*** Block opens ***

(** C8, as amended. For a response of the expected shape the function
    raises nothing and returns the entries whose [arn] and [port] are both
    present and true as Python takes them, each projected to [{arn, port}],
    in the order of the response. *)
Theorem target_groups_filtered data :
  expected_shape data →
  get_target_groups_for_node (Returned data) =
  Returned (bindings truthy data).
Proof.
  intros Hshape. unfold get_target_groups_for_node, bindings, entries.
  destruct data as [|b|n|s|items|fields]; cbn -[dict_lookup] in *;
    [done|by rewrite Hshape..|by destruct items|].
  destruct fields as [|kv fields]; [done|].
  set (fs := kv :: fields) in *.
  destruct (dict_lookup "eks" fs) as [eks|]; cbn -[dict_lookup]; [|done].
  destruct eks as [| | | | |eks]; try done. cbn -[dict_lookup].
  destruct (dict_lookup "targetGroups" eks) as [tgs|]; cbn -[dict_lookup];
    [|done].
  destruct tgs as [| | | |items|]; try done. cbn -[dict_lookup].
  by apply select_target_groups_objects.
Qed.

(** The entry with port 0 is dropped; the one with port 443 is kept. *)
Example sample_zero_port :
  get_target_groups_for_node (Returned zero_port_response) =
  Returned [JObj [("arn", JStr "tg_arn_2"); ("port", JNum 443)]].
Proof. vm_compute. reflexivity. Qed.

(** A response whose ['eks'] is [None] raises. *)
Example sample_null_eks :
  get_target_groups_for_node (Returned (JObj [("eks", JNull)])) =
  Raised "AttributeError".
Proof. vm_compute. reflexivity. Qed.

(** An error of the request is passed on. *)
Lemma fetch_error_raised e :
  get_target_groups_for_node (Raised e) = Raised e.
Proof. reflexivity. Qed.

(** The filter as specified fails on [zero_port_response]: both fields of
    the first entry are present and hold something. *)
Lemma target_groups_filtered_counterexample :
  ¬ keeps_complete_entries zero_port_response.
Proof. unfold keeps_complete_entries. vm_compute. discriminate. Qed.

*** Block closes ***
*** Block opens ***

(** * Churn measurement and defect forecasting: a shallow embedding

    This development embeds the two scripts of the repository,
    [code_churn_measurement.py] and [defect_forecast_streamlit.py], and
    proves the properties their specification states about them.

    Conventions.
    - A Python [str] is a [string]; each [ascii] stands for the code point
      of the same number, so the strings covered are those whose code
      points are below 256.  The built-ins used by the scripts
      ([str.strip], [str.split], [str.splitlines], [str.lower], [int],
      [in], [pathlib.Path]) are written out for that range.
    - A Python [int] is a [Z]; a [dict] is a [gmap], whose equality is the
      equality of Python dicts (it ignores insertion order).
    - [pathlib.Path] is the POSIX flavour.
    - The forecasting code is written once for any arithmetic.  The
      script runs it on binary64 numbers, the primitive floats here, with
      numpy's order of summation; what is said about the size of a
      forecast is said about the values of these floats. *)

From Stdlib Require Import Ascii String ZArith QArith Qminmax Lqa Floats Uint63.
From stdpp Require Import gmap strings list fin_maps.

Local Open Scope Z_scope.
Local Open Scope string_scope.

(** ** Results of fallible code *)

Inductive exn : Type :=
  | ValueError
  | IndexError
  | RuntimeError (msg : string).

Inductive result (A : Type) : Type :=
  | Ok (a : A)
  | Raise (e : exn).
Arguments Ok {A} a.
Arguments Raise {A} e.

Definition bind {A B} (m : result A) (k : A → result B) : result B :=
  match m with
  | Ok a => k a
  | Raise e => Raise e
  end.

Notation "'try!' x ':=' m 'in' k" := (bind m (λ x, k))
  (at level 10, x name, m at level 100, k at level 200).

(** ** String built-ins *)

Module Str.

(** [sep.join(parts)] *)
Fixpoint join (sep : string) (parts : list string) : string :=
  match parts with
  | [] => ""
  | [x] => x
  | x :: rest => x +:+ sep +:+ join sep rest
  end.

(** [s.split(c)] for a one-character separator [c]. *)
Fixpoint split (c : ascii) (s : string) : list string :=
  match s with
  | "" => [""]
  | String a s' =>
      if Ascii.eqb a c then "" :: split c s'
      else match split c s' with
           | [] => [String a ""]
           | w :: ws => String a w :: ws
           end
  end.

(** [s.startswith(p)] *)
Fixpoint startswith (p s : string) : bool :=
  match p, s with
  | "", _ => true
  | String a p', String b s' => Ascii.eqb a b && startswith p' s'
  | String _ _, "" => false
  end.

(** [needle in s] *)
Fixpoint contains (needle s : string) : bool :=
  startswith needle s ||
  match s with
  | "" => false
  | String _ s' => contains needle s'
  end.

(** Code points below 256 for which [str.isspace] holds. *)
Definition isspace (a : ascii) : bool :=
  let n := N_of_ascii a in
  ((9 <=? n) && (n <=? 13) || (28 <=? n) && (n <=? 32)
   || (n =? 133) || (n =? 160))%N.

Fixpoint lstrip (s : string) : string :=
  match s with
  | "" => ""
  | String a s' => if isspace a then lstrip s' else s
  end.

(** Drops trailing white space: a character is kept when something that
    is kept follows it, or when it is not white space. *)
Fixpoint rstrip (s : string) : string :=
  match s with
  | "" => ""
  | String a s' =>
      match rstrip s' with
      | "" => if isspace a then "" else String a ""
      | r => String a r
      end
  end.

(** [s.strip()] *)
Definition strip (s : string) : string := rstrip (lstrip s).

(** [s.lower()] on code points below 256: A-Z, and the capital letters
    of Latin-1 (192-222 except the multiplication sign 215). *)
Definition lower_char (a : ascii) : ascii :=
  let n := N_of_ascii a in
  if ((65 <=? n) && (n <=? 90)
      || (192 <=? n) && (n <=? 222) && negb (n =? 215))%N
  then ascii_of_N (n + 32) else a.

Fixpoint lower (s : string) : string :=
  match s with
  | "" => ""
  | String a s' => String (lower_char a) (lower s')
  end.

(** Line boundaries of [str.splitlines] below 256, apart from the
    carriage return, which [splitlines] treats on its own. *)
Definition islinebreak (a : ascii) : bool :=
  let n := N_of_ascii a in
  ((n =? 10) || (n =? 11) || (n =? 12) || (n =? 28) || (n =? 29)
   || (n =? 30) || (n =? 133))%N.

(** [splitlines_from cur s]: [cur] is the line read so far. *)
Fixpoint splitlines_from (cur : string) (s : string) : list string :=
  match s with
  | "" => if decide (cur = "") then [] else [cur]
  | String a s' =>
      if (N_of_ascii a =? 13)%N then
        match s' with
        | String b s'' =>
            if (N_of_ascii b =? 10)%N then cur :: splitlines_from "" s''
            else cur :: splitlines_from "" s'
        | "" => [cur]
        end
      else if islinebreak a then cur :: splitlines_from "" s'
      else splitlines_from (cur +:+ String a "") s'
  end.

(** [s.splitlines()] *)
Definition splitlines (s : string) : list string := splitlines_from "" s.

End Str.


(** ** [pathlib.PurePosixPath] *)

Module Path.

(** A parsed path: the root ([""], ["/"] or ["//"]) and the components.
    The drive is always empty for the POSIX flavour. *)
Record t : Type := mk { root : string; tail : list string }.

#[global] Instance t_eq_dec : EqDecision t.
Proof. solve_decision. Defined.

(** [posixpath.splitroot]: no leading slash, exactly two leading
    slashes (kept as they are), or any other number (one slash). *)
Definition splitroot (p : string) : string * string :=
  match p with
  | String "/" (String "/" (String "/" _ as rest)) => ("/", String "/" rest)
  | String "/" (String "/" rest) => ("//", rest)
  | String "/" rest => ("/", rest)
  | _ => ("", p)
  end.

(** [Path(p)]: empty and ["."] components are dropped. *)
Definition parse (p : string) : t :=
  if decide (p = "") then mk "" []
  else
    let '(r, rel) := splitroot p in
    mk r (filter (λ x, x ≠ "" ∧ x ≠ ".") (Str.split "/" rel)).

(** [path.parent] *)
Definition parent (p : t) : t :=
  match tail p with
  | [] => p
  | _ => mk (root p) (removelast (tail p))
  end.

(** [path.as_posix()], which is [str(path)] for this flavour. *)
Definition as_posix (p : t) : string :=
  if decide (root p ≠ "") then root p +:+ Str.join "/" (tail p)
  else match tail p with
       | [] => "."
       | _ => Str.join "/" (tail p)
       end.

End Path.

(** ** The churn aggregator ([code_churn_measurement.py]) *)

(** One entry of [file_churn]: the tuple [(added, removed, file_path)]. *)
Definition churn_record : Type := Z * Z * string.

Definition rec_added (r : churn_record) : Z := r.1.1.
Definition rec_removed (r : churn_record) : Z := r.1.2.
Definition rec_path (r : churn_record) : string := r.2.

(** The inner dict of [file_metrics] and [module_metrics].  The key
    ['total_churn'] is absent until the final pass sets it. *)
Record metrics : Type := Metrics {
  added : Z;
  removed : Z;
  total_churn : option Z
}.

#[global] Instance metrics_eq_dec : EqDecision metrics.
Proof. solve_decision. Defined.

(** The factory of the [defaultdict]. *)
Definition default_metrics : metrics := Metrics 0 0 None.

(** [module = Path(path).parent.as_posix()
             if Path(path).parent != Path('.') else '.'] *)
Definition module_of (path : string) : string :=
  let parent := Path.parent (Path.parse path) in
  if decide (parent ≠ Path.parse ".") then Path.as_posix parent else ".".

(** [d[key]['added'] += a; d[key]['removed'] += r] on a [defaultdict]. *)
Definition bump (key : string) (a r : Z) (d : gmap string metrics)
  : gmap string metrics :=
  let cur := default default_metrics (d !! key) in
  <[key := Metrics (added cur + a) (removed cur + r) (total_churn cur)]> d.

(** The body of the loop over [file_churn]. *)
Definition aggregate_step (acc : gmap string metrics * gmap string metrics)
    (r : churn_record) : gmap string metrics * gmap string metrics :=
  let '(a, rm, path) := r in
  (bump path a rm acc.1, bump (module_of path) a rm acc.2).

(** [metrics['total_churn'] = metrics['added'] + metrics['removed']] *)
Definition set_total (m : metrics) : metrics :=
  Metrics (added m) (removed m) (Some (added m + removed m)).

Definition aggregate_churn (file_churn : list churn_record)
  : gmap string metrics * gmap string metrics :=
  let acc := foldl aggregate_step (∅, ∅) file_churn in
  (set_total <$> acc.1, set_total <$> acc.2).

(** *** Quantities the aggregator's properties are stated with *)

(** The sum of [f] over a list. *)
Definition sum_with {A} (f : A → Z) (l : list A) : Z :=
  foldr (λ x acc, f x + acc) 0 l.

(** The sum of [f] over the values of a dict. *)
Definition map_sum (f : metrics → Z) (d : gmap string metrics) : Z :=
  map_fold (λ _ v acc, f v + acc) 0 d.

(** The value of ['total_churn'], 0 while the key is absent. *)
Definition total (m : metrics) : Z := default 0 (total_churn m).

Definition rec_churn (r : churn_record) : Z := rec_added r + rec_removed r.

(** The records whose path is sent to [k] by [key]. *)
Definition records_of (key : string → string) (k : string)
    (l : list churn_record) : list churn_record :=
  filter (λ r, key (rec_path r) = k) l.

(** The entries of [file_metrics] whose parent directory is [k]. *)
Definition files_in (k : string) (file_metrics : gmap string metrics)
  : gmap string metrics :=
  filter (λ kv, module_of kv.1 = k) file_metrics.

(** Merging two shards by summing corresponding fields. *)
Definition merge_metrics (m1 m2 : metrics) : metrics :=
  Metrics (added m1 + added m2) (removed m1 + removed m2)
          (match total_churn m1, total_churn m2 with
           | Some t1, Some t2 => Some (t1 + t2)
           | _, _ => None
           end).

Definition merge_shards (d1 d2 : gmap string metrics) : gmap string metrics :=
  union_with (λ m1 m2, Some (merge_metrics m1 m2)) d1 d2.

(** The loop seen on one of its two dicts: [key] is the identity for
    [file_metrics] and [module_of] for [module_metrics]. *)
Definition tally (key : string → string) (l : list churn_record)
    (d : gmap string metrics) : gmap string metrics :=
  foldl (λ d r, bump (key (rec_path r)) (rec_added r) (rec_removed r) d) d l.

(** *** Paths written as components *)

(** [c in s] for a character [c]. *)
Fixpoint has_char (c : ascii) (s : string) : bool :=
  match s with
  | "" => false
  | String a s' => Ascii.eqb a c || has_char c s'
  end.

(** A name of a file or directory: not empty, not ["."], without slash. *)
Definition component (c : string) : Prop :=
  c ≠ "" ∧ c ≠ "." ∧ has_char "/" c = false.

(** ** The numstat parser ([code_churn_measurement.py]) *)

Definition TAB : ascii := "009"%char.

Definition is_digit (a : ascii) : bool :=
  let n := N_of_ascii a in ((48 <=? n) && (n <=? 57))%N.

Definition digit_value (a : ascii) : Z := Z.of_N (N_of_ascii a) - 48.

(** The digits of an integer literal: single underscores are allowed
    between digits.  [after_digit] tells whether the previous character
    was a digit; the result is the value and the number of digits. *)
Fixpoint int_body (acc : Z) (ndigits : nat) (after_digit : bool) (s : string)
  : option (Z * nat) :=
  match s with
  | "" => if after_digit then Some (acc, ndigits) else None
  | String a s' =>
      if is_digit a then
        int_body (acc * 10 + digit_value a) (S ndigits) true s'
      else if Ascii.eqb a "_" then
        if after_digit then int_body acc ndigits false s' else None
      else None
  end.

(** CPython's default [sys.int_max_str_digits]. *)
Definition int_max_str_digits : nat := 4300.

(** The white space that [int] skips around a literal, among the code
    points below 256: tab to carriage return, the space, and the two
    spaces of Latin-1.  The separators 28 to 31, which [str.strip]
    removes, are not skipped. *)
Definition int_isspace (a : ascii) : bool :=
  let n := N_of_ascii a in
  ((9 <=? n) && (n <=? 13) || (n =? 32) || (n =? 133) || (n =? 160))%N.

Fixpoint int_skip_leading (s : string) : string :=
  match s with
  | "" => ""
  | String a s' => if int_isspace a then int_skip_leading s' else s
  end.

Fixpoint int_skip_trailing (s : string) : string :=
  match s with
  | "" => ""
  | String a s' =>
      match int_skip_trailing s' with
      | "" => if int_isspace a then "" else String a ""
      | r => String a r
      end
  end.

*** Block closes ***

**GOAL OF THE EXERCISE:** Every line that contains the string "character" should be returned from the data.

**SOLUTION TO THE PROBLEM:**
(** [s.split(c)] for a one-character separator [c]. *)
(** Drops trailing white space: a character is kept when something that
(** [c in s] for a character [c]. *)
    between digits.  [after_digit] tells whether the previous character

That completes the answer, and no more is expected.